The Bank of England’s decision last week to raise the UK base rate by 0.25 percentage points to 0.75 percent will, in isolation, have minimal impact on the commercial real estate lending market.
Rates, after all, have been historically low for a decade and the Bank’s decision merely points them towards more normal levels. The Monetary Policy Committee stressed the likelihood that any future increases, if the economy develops broadly in line with its expectations, will be implemented at a gradual pace and to a limited extent.
There are good reasons why economists from within the commercial property market have played down the Bank’s latest decision. As Walter Boettcher of Colliers said, the commercial property market remains only modestly leveraged, hence loan coverage ratios should not feel too much pressure.
As many have been quick to point out, property yields do not correlate directly with interest rates, so capital values will not necessarily fall as rates rise. In addition, sterling Libor remains below 2012 levels, meaning most borrowers’ cost of debt remains within their comfort zones. The reality is, rates would need to rise sharply to spark a genuine crisis in the property lending market.
However, the UK rate rise should not be dismissed as a non-event. The future path of interest rates in the coming few years should be giving real estate debt market players pause for thought, if not the odd sleepless night.
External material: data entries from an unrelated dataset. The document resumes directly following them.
(** ** The properties *)

(** C8: hysteresis.  Along any run from the initial state, Schwab loses the
    primary role only after [schwab_unhealthy_observations] unhealthy
    observations in a row and regains it only after
    [schwab_recovery_observations] healthy ones in a row; IBKR takes over a
    pending or dual outage only after [ibkr_recovery_observations] healthy
    observations in a row, and both are declared down only after
    [ibkr_unhealthy_observations] unhealthy IBKR ones in a row. *)
Theorem failover_hysteresis t now os o :
  let s := run_failover t (initial_state now) os in
  let s' := run_failover t (initial_state now) (os ++ [o]) in
  mode s ≠ mode s' → thresholds_ok t →
  (mode s = SCHWAB_PRIMARY →
     last_all (o_not schwab_healthy) (schwab_unhealthy_observations t) (os ++ [o]))
  ∧ (mode s' = SCHWAB_PRIMARY →
     last_all schwab_healthy (schwab_recovery_observations t) (os ++ [o]))
  ∧ (mode s' = IBKR_FALLBACK → mode s ≠ SCHWAB_PRIMARY →
     last_all ibkr_healthy (ibkr_recovery_observations t) (os ++ [o]) ∧ schwab_healthy o = false)
  ∧ (mode s' = BOTH_UNAVAILABLE →
     last_all (o_not ibkr_healthy) (ibkr_unhealthy_observations t) (os ++ [o])
     ∧ schwab_healthy o = false).
Proof.
  cbv zeta. rewrite run_failover_snoc. pose proof (run_streaks t now os) as Hs.
  set (s := run_failover t (initial_state now) os) in *. clearbody s. intros Hne Ht.
  destruct (thresholds_ok_pos t Ht) as (T1 & T2 & T3 & T4).
  destruct Hs as (H1 & H2 & H3 & H4).
  pose proof (streak_step _ _ _ o (negb (schwab_healthy o)) H1 id) as S1.
  pose proof (streak_step _ _ _ o (schwab_healthy o) H2 id) as S2.
  assert (S3 : ibkr_healthy o = false →
    last_all (o_not ibkr_healthy) (ibkr_unhealthy_streak s + 1) (os ++ [o])).
  { intros Hi. apply last_all_snoc; [apply H3|]. unfold o_not. by rewrite Hi. }
  pose proof (streak_step _ _ _ o (ibkr_healthy o) H4 id) as S4.
  destruct (advance_mode s o t) as (m & r & b & Hm & Hmode). rewrite Hmode in *.
  unfold next_mode, o_not in *.
  destruct (mode s) eqn:Em, (schwab_healthy o) eqn:Es, (ibkr_healthy o) eqn:Ei;
    cbn -[Z.leb Z.add] in Hm, S1, S2, S4; try rewrite bool_decide_eq_true_2 in Hm by done;
    try rewrite bool_decide_eq_false_2 in Hm by done; cbn -[Z.leb Z.add] in Hm;
    repeat (split_if Hm; bool_to_prop); simplify_eq; try lia;
    split_and!; intros; try done; try congruence;
    first [ by eapply last_all_le; [|apply S1]; lia | by eapply last_all_le; [|apply S2]; lia
          | by split; [eapply last_all_le; [|apply S4]; lia|]
          | by split; [eapply last_all_le; [|by apply S3]; lia|] ].
Qed.

Definition two_each : FailoverThresholds := {|
  schwab_unhealthy_observations := 2; schwab_recovery_observations := 2;
  ibkr_unhealthy_observations := 2; ibkr_recovery_observations := 2 |}.

Definition health_obs (u : Z) (s i : bool) : FailoverObservation := {|
  observed_at := u; schwab_healthy := s; ibkr_healthy := i; schwab_reason := None;
  ibkr_reason := None |}.

Lemma failover_hysteresis_witness :
  mode (run_failover two_each (initial_state 0) [health_obs 1 false true; health_obs 2 false true])
  = IBKR_FALLBACK
  ∧ last_all (o_not schwab_healthy) 2 ([health_obs 1 false true] ++ [health_obs 2 false true]).
Proof.
  split; [vm_compute; reflexivity|].
  destruct (failover_hysteresis two_each 0 [health_obs 1 false true] (health_obs 2 false true))
    as [H _].
  - vm_compute. discriminate.
  - vm_compute. reflexivity.
  - apply H. vm_compute. reflexivity.
Defined.

(** The log entry of the last mode change. *)
Definition log_matches (s : FailoverState) : Prop :=
  match transition s with
  | None => sequence s = 0
  | Some tr => 0 < sequence s ∧ tr_sequence tr = sequence s ∧ tr_mode tr = mode s
               ∧ previous_mode tr ≠ mode s ∧ occurred_at tr ≤ updated_at s
  end.

(** the sequence number counts the mode changes and the recorded
    transition is always the last one: it names the current mode, the mode
    before it, and the time of the change. *)
Theorem failover_log_follows_mode s o t :
  log_matches s → updated_at s ≤ observed_at o →
  let s' := advance_failover s o t in
  log_matches s'
  ∧ sequence s' = sequence s + (if bool_decide (mode s' = mode s) then 0 else 1)
  ∧ (mode s' = mode s → transition s' = transition s)
  ∧ (mode s' ≠ mode s → ∃ tr, transition s' = Some tr ∧ previous_mode tr = mode s
                               ∧ occurred_at tr = observed_at o).
Proof.
  intros Hl Ht. cbv zeta. unfold advance_failover.
  destruct (next_mode _ _ _ _ _ _ _) as [[m r] b]. unfold log_matches in *.
  cbn [transition sequence mode updated_at].
  destruct (decide (m = mode s)) as [->|Hne].
  - rewrite bool_decide_eq_true_2 by done. cbn [negb]. split_and!; [|lia|done|done].
    destruct (transition s); [|done]. destruct_and!. split_and!; try done. lia.
  - rewrite bool_decide_eq_false_2 by done. cbn [negb tr_sequence tr_mode previous_mode occurred_at].
    assert (0 ≤ sequence s) by (destruct (transition s); destruct_and?; lia).
    split_and!; try done; try lia; eauto.
Qed.

Lemma failover_log_follows_mode_witness :
  ∃ tr, transition (advance_failover (plain_state RECOVERY_PENDING 0) (health_obs 5 true false)
                      {| schwab_unhealthy_observations := 2; schwab_recovery_observations := 1;
                         ibkr_unhealthy_observations := 2; ibkr_recovery_observations := 2 |})
        = Some tr ∧ previous_mode tr = RECOVERY_PENDING ∧ occurred_at tr = 5.
Proof.
  destruct (failover_log_follows_mode (plain_state RECOVERY_PENDING 0) (health_obs 5 true false)
              {| schwab_unhealthy_observations := 2; schwab_recovery_observations := 1;
                 ibkr_unhealthy_observations := 2; ibkr_recovery_observations := 2 |})
    as (_ & _ & _ & H).
  - vm_compute. reflexivity.
  - vm_compute. discriminate.
  - apply H. vm_compute. discriminate.
Defined.

(** C16: the entry decision fails closed: entries are allowed exactly when the
    control is monitoring, explicitly permits entries, is in a mode with a
    live source, and carries a timestamp that is neither missing, nor more
    than the tolerance in the future, nor older than the limit. *)
Theorem entry_decision_fails_closed raw now max_age d :
  new_entry_control_decision raw now max_age = Ok d →
  allowed d = true ↔
  vget "monitoring_active" raw = VBool true
  ∧ vget "new_entries_allowed" raw = VBool true
  ∧ vstr_or "mode" "" raw ∈ [mode_value SCHWAB_PRIMARY; mode_value IBKR_FALLBACK]
  ∧ ∃ u, parse_timestamp (vget "updated_at" raw) = Ok (Some u)
         ∧ fltb (total_seconds (now - u)) (fopp FUTURE_TIMESTAMP_TOLERANCE_SECONDS) = false
         ∧ fgtb (total_seconds (now - u)) max_age = false.
Proof.
  unfold new_entry_control_decision. intros H. apply res_bind_ok in H as (upd & Hu & H).
  assert (Hd : ∀ x, Ok x = Ok d → allowed x = true ↔ allowed d = true) by (by intros x [= ->]).
  apply Hd in H. rewrite <- H. clear H Hd. cbv beta iota zeta delta [allowed]. rewrite Hu.
  assert (Htrue : ∀ v, is_true v = true ↔ v = VBool true) by (intros [| [] | | | | |]; done).
  destruct (is_true (vget "monitoring_active" raw)) eqn:E1; cbn [negb];
    [|split; [done|]; intros (E & _); apply Htrue in E; congruence].
  destruct (is_true (vget "new_entries_allowed" raw)) eqn:E2; cbn [negb];
    [|split; [done|]; intros (_ & E & _); apply Htrue in E; congruence].
  apply Htrue in E1, E2. rewrite !elem_of_cons, elem_of_nil.
  destruct (String.eqb_spec (vstr_or "mode" "" raw) (mode_value SCHWAB_PRIMARY)) as [Em|Em];
    [|destruct (String.eqb_spec (vstr_or "mode" "" raw) (mode_value IBKR_FALLBACK)) as [Em'|Em']];
    cbn [orb negb]; [| |split; [done|intros (_ & _ & [?|[?|[]]] & _); by exfalso]];
    (destruct upd as [u|]; cbn [mbind option_bind]; [|split; [done|by intros (_ & _ & _ & ? & ? & _)]];
     destruct (fltb _ (fopp _)) eqn:F1;
       [split; [done|intros (_ & _ & _ & ? & [= <-] & ? & _); congruence]|];
     destruct (fgtb _ max_age) eqn:F2;
       [split; [done|intros (_ & _ & _ & ? & [= <-] & _ & ?); congruence]|];
     split; [intros _|done]; do 2 (split; [assumption|]); split; [by auto|by exists u]).
Qed.

Definition live_control (u : Z) : pydict :=
  [("monitoring_active", VBool true); ("new_entries_allowed", VBool true);
   ("mode", VStr "ibkr_fallback"); ("updated_at", vtime u)].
In a long-term appraisal of the commercial real estate debt space, a tightening of monetary policy on a national and global level is among the most important factors.
That does not mean rising rates spell doom. But a gradual end to the era of bargain debt will affect lender and borrower strategies alike. Higher base rates increase the cost of funds for banks and other financial institutions, which are typically passed on to borrowers through increased lending costs.
While many lenders have factored in the rising cost of money, such as five-year swap rates, to their stress tests, they may become more cautious about who they lend to if they fear a correction in values in certain parts of the market could lead to a deterioration in interest cover and debt-yield ratios.
Given a refinancing spike is expected in 2020, borrowers and lenders need to consider potential changes in market conditions. The 2017 Cass Business School report on UK lending noted £28 billion (€31 billion) of unhedged floating-rate loans, accounting for 18 percent of the market, for instance. Potential rate rises will be on the minds of lenders and borrowers of that debt.
Consider also how crucial the global low-rate environment has been to real estate as an asset class. If property’s relative value to alternative investments such as corporate bonds narrows, upward pressure on property yields could result.
Certainly, last week’s rate rise needs to be seen in perspective. It was widely expected and unlikely to have caused too many headaches in the property debt market. As the Bank has indicated, a sharp rise is not likely, looking ahead. Even in the US, where the Fed raised rates for a seventh time in three years in June, property people argue the stronger economic outlook prompting the increases is keeping the real estate market afloat.
The UK’s quarter-percent hike will be comfortably absorbed by the real estate market, but it should serve as a reminder that interest rates will, over time, creep up to a new normal.